Еще на одном комментарии Шестова к «Запискам» стоит остановиться. Шестов отмечает, что подпольный человек ратует не только за своеволие, но и за страдание. «Человек любит страдание» — эту парадоксальную истину открыло ему второе зрение. Но разум требует объяснения, и Шестов его дает. «Страдание должно что-нибудь дать, если хочет, чтобы его любили… Что-то покупается страданием, что-то такое, что для всемства имеет ценность». И в данном случае, считает Шестов, это право судить. От себя хочу заметить, что в самых разных религиях Запада и Востока по поводу физических страданий существует удивительное единодушие. Считается, что они способны сообщить тем, кто сознательно себя им подвергает, сверхъестественные права и возможности, как бы вызывая их перерождение при жизни. На Руси хлыстовцы, столпники, молчальники (о прочих не стану упоминать, чтобы не слишком отдаляться от выбранной темы) намеренно принимали и исполняли неслыханные, жесточайшие обеты. О духовном перерождении Достоевский подробно говорит в других повестях и романах. Шестов сокрушается, что богоискателя Кириллова в «Бесах» автор доводит до самоубийства — сектанты об этом не помышляли. По его мнению, это — умышленная неправильность, так как иначе Достоевскому пришлось бы делать такое же примечание, какое он сделал к «Запискам из подполья», открещиваясь от взглядов своего героя. Шестов считает, что страдальцы покупают себе такой ценой второе зрение. Он уверен, что Достоевский, получив новое зрение, получил право судить. По мнению Шестова, писатель считал его своим верховным правом и, более того, своим жизненным призванием, хотя порой и ощущал его мучительное бремя.

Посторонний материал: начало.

(** No float of the format lies strictly between [2 ^ L] and
    [2 ^ L + 2 ^ (L + 1 - prec)]. *)
Lemma no_float_between f m e L G :
  known_fmt f -> canonical f m e -> G = L + 1 - prec f -> 1 <= G ->
  scaled f m e < (2 ^ L + 2 ^ G) * 2 ^ (- fmin_exp f) ->
  scaled f m e <= 2 ^ L * 2 ^ (- fmin_exp f).
Proof.
  intros Hf (C1 & C2 & _) -> HG. destruct (known_fmt_facts f Hf) as (F1 & F2 & F3 & F4 & F5).
  unfold scaled. set (K := - fmin_exp f) in *. set (G := L + 1 - prec f) in *.
  pose proof (pow2_pos G ltac:(lia)). pose proof (pow2_pos K ltac:(lia)).
  destruct (Z.leb_spec G e).
  - assert (EL : 2 ^ L = 2 ^ (prec f - 1) * 2 ^ G)
      by (rewrite <- Z.pow_add_r by lia; f_equal; unfold G; lia).
    assert (Ee : 2 ^ (e - fmin_exp f) = 2 ^ (e - G) * (2 ^ G * 2 ^ K))
      by (rewrite <- !Z.pow_add_r by lia; f_equal; unfold K; lia).
    rewrite Ee, EL. pose proof (pow2_pos (e - G)).
    set (a := Zpos m * 2 ^ (e - G)). intros Hlt.
    replace (Zpos m * (2 ^ (e - G) * (2 ^ G * 2 ^ K))) with (a * (2 ^ G * 2 ^ K)) in *
      by (unfold a; ring).
    replace ((2 ^ (prec f - 1) * 2 ^ G + 2 ^ G) * 2 ^ K)
      with ((2 ^ (prec f - 1) + 1) * (2 ^ G * 2 ^ K)) in Hlt by ring.
    assert (0 < 2 ^ G * 2 ^ K) by nia.
    apply Z.mul_lt_mono_pos_r in Hlt; [|done]. nia.
  - intros _.
    assert (EL : 2 ^ L = 2 ^ prec f * 2 ^ (G - 1))
      by (rewrite <- Z.pow_add_r by lia; f_equal; unfold G; lia).
    assert (Ee : 2 ^ (G - 1) * 2 ^ K = 2 ^ (G - 1 - e) * 2 ^ (e - fmin_exp f))
      by (rewrite <- !Z.pow_add_r by (unfold K; lia); f_equal; unfold K; lia).
    rewrite EL, <- Z.mul_assoc, Ee.
    pose proof (pow2_pos (e - fmin_exp f) ltac:(lia)).
    pose proof (pow2_pos (G - 1 - e) ltac:(lia)). nia.
Qed.

(** A literal of the source denotes the number it is written as. *)
Definition good_lit (f : float_fmt) (z : Z) : Prop :=
  is_finite (flit f z) = true /\ canonical_sf f (flit f z) /\
  sval f (flit f z) = z * 2 ^ (- fmin_exp f).

(** What the WebAssembly truncation operators return. *)
Definition trunc_spec (dst_width lo hi : Z) (x : spec_float) : res Z :=
  match x with
  | S754_nan => Err "invalid conversion to integer"
  | S754_infinity _ => Err "integer overflow"
  | _ => if (lo <=? ftrunc x) && (ftrunc x <=? hi)
         then Ok (uwrap dst_width (ftrunc x)) else Err "integer overflow"
  end.

Definition good_min (f : float_fmt) (lo minl : Z) : Prop :=
  minl = lo - 1 \/
  exists L, lo = - 2 ^ L /\ minl = - (2 ^ L + 2 ^ (L + 1 - prec f)) /\ 1 <= L + 1 - prec f.

(** The scaled guard and the range test on the integer part agree. *)
Lemma guard_range f lo hi minl x :
  known_fmt f -> canonical_sf f x -> lo <= 0 <= hi -> good_min f lo minl ->
  let D := 2 ^ (- fmin_exp f) in
  (sval f x <=? minl * D) || ((hi + 1) * D <=? sval f x) =
  negb ((lo <=? ftrunc x) && (ftrunc x <=? hi)).
Proof.
  intros Hf Cx Hr Hmin D. assert (HD : 0 < D).
  { apply pow2_pos. destruct (known_fmt_facts f Hf). lia. }
  rewrite (ftrunc_sval f) by done. fold D.
  assert (Hlow : (sval f x <=? minl * D) = (sval f x <=? (lo - 1) * D)).
  { destruct Hmin as [->|(L & -> & -> & HG)]; [done|].
    assert (0 < 2 ^ (L + 1 - prec f)) by (apply pow2_pos; lia).
    assert (0 < 2 ^ L) by (apply pow2_pos; destruct (known_fmt_facts f Hf); lia).
    apply eq_true_iff_eq. rewrite !Z.leb_le. split; [nia|]. intros Hx.
    destruct x as [s|s| |s m e]; cbn [sval canonical_sf] in *; try nia.
    destruct s; [|pose proof (canonical_pos f m e Cx); nia].
    destruct (Z.leb_spec ((2 ^ L + 2 ^ (L + 1 - prec f)) * D) (scaled f m e)); [lia|].
    assert (scaled f m e <= 2 ^ L * D) by (eapply no_float_between; eauto). nia. }
  rewrite Hlow. set (v := sval f x) in *. clearbody v. clear Hlow Hmin.
  pose proof (Z.quot_rem' v D) as Eq. pose proof (Z.rem_bound_abs v D ltac:(lia)).
  apply eq_true_iff_eq.
  rewrite orb_true_iff, negb_true_iff, andb_false_iff, !Z.leb_le, !Z.leb_gt.
  assert (Hsgn : (0 <= v /\ 0 <= Z.rem v D /\ 0 <= Z.quot v D) \/
                 (v < 0 /\ Z.rem v D <= 0 /\ Z.quot v D <= 0)).
  { destruct (Z.leb_spec 0 v); [left|right]; (split; [lia|]).
    - pose proof (Z.rem_bound_pos v D). pose proof (Z.quot_pos v D). lia.
    - pose proof (Z.rem_bound_pos (- v) D). pose proof (Z.quot_pos (- v) D).
      rewrite Z.quot_opp_l, Z.rem_opp_l in * by lia. lia. }
  generalize dependent (Z.quot v D). generalize dependent (Z.rem v D).
  intros r Hr2 q Eq Hsgn. split.
  - intros [|]; nia.
  - intros [|]; [left|right]; nia.
Qed.

Lemma trunc_guard f dst lo hi minl maxl v :
  known_fmt f -> good_lit f minl -> good_lit f maxl -> maxl = hi + 1 ->
  lo <= 0 <= hi -> good_min f lo minl ->
  DEF_OP_TRUNC f dst lo hi minl maxl v = trunc_spec dst lo hi (decode f v).
Proof.
  intros Hf (Fl & Cl & Sl) (Fh & Ch & Sh) -> Hr Hmin. unfold DEF_OP_TRUNC. cbv zeta.
  pose proof (decode_canonical f v Hf) as Cx.
  destruct (is_finite (decode f v)) eqn:Fx.
  - assert (is_nan (decode f v) = false) as -> by (by destruct (decode f v)).
    rewrite !(SFleb_sval f) by done. rewrite Sl, Sh, (guard_range f lo) by done.
    unfold c_float_cast, trunc_spec. destruct (decode f v); try done; by destruct (_ && _).
  - destruct (decode f v) as [|s| |]; try done. cbn [is_nan trunc_spec].
    unfold SFleb. destruct s.
    + by destruct (flit f minl).
    + destruct (SFcompare (S754_infinity false) (flit f minl)) as [[]|];
        destruct (flit f (hi + 1)); done.
Qed.

Ltac good_lit := split; [vm_compute; reflexivity|split; [vm_compute; intuition congruence|vm_compute; reflexivity]].

(** C23: the eight float-to-integer conversions.  For every bit pattern the
    handler traps on NaN, traps on a value whose integer part does not fit,
    and otherwise returns the integer part: the floating literals of the
    guards lose and add no value although not all integer bounds are
    representable, and the C cast behind them is never undefined. *)
Theorem trunc_conversions_exact (v : Z) :
  i32_trunc_s_f32 v = trunc_spec 32 (- 2 ^ 31) (2 ^ 31 - 1) (decode F32 v) /\
  i32_trunc_u_f32 v = trunc_spec 32 0 (2 ^ 32 - 1) (decode F32 v) /\
  i32_trunc_s_f64 v = trunc_spec 32 (- 2 ^ 31) (2 ^ 31 - 1) (decode F64 v) /\
  i32_trunc_u_f64 v = trunc_spec 32 0 (2 ^ 32 - 1) (decode F64 v) /\
  i64_trunc_s_f32 v = trunc_spec 64 (- 2 ^ 63) (2 ^ 63 - 1) (decode F32 v) /\
  i64_trunc_u_f32 v = trunc_spec 64 0 (2 ^ 64 - 1) (decode F32 v) /\
  i64_trunc_s_f64 v = trunc_spec 64 (- 2 ^ 63) (2 ^ 63 - 1) (decode F64 v) /\
  i64_trunc_u_f64 v = trunc_spec 64 0 (2 ^ 64 - 1) (decode F64 v).
Proof.
  repeat split; apply trunc_guard; try (by left + by right); try good_lit; try lia.
  - right. by exists 31.
  - right. by exists 63.
  - right. by exists 63.
Qed.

Я же предлагаю задуматься, почему Достоевский отдал выстраданное им право судить, а также как бы с позиции силы отстаивать свои доводы против «дважды два — четыре» и в пользу своеволия откровенному антигерою, человеку хоть и умному, но глубоко аморальному? Мне как читателю вообще не отделаться от подозрения, что вся философия автора записок, его отстаивание своеволия и борьба со всемством нужны ему, чтобы оправдать всю пустоту своей жизни, а также мерзость намерений и поступков, которые он живописует с каким-то душевным эксгибиционизмом.

Мне кажется, что в этом случае тоже имела место «умышленная неправильность». Ею Достоевский хотел внушить читателю подозрение в праве суда над всемством. Ибо — «А судьи кто?». Разве это не такой же не имеющий ответа вопрос, как «Кто виноват?» и «Что делать?»

Так при чем тут сумка Манука, спросите вы, имея на то все основания. Отвечу со всей прямотой: ее нет в лаборатории Достоевского, а тем более в подполье его героя. Да и если бы она случайно попала ему в руки, то ничем бы не помогла. Ведь по моей субъективной воле, о которой я заранее открыто заявила, сумка становится волшебной в руках только людей с развитой личностью. А герой Достоевского, хоть и считает себя индивидуальностью, на деле представляет собой личность глубоко ущербную. Не умея ни любить, ни сочувствовать, он до человека не дорос, на какие бы котурны Шестов его ни возносил.